Department of Molecular Systems Biology, Helmholtz-Centre for Environmental Research - UFZ, Leipzig, Germany; Laboratory of Environmental Microbiology, Institute of Microbiology of the Czech Academy of Sciences, Prague, Czech Republic.
Department of Molecular and Cellular Biology, University of Guelph, Guelph, ON, Canada.
J Proteomics. 2020 Jun 30;222:103791. doi: 10.1016/j.jprot.2020.103791. Epub 2020 Apr 23.
Stable isotope probing (SIP) approaches are a suitable tool to identify active organisms in bacterial communities, but adding isotopically labeled substrate can alter both the structure and the functionality of the community. Here, we validated and demonstrated a substrate-independent protein-SIP protocol using isotopically labeled water that captures the entire microbial activity of a community. We found that O yielded a higher incorporation rate into peptides and thus comprised a higher sensitivity. We then applied the method to an in vitro model of a human distal gut microbial ecosystem grown in two medium formulations, to evaluate changes in microbial activity between a high-fiber and high-protein diet. We showed that only little changes are seen in the community structure but the functionality varied between the diets. In conclusion, our approach can detect species-specific metabolic activity in complex bacterial communities and more specifically to quantify the amount of amino acid synthesis. Heavy water makes possible to analyze the activity of bacterial communities for which adding an isotopically labeled energy and nutrient sources is not easily feasible. SIGNIFICANCE: Heavy stable isotopes allow for the detection of active key players in complex ecosystems where many organisms are thought to be dormant. Opposed to the labelling with energy or nutrient sources, heavy water could be a suitable replacement to trace activity, which has been shown for DNA and RNA. Here we validate, quantify and compare the incorporation of heavy water either labeled with deuterium or 18‑oxygen into proteins of Escherichia coli K12 and of an in vitro model of a human gut microbial ecosystem. The significance of our research is in providing a freely available pipeline to analyze the incorporation of deuterium and 18‑oxygen into proteins together with the validation of the applicability of tracing heavy water as a proxy for activity. Our approach unveils the relative functional contribution of microbiota in complex ecosystems, which will improve our understanding of both animal- and environment-associated microbiomes and in vitro models.

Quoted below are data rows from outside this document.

(** * Trading ledger: position engine, store and import path

    A shallow embedding of the Go sources

      - internal/domain/types.go      (accounts, trades, positions)
      - internal/store/positions.go   (position engine, rebuild)
      - internal/store (trades)       (InsertTrade, ListTrades, cursors)
      - internal/store (accounts)     (GetOrCreateAccount)
      - internal/ingest/event.go      (TradeEvent, Validate, ToDomain)
      - internal/ingest (consumer)    (handleMessage)
      - internal/api/import.go        (bulk import handler)
      - migrations (initial schema)   (keys and indexes of the tables)

    followed by the properties of the specification that were checked
    against them.

    Modelling conventions.

      - float64 quantities and prices are exact rationals ([Q]); rounding,
        infinities and NaN are abstracted away.  Go's float division by zero
        does not panic; [Qdiv] returns 0 there.  The engine never divides by
        zero on validated trades.
      - a Go [string] is a byte sequence: Rocq's [string] of 8-bit [ascii].
      - a [time.Time] is a wall-clock reading with its zone offset; the
        store keeps it as it is (PostgreSQL's microsecond resolution and its
        normalisation to UTC are abstracted away) and orders by the instant.
      - a PostgreSQL table is the list of its rows; constraints of the
        schema (primary keys, the partial unique index on open positions,
        foreign keys) are checked on INSERT and violations are errors.
        The one column narrower than its Go field is [leverage]: a Go
        [int] written to an [INTEGER]; a statement that carries a leverage
        outside 32 bits fails.
      - a transaction is a function on the store; rollback returns the store
        the transaction started from.  Transient I/O failures are not
        modelled: they abort the transaction and leave the store unchanged.
      - functions of the Go standard library ([time.Parse], [Time.Format],
        [base64.URLEncoding], [strings.SplitN]) are modelled from the
        library; [time.Parse] is the strict RFC 3339 reader followed by the
        layout parser it falls back to.  [sort.Slice] and the iteration
        order of a Go map are parameters. *)

From Stdlib Require Import ZArith NArith QArith Qminmax Lia Lqa List String Ascii Bool.
From Stdlib Require Import Permutation Sorted DecimalString.
Import ListNotations.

稳定同位素探测(SIP)方法是一种识别细菌群落中活性生物的合适工具,但添加同位素标记的底物会改变群落的结构和功能。在这里,我们使用同位素标记水验证并展示了一种不依赖于底物的蛋白质 SIP 方案,该方案可捕获群落中整个微生物的活性。我们发现 18O 掺入肽中的速率更高,因此具有更高的灵敏度。然后,我们将该方法应用于在两种培养基配方中生长的人类远端肠道微生物生态系统的体外模型中,以评估高纤维和高蛋白饮食之间微生物活性的变化。我们表明,群落结构变化不大,但饮食之间的功能不同。总之,我们的方法可以检测复杂细菌群落中的种特异性代谢活性,更具体地说,可以定量测定氨基酸合成的量。重水可以分析添加同位素标记的能量和营养源不易实现的细菌群落的活性。意义:重稳定同位素允许检测复杂生态系统中的活性关键参与者,其中许多生物被认为处于休眠状态。与标记能量或营养源相反,重水可以作为一种合适的替代方法来追踪活性,这已经在 DNA 和 RNA 中得到了证明。在这里,我们验证、量化和比较了重水(标记有氘或 18 氧)掺入大肠杆菌 K12 蛋白质和人类肠道微生物生态系统体外模型中的蛋白质的情况。我们的研究意义在于提供了一种免费的分析方法,用于分析氘和 18 氧掺入蛋白质的情况,并验证了将重水作为活性示踪剂的适用性。我们的方法揭示了复杂生态系统中微生物的相对功能贡献,这将提高我们对动物和环境相关微生物组和体外模型的理解。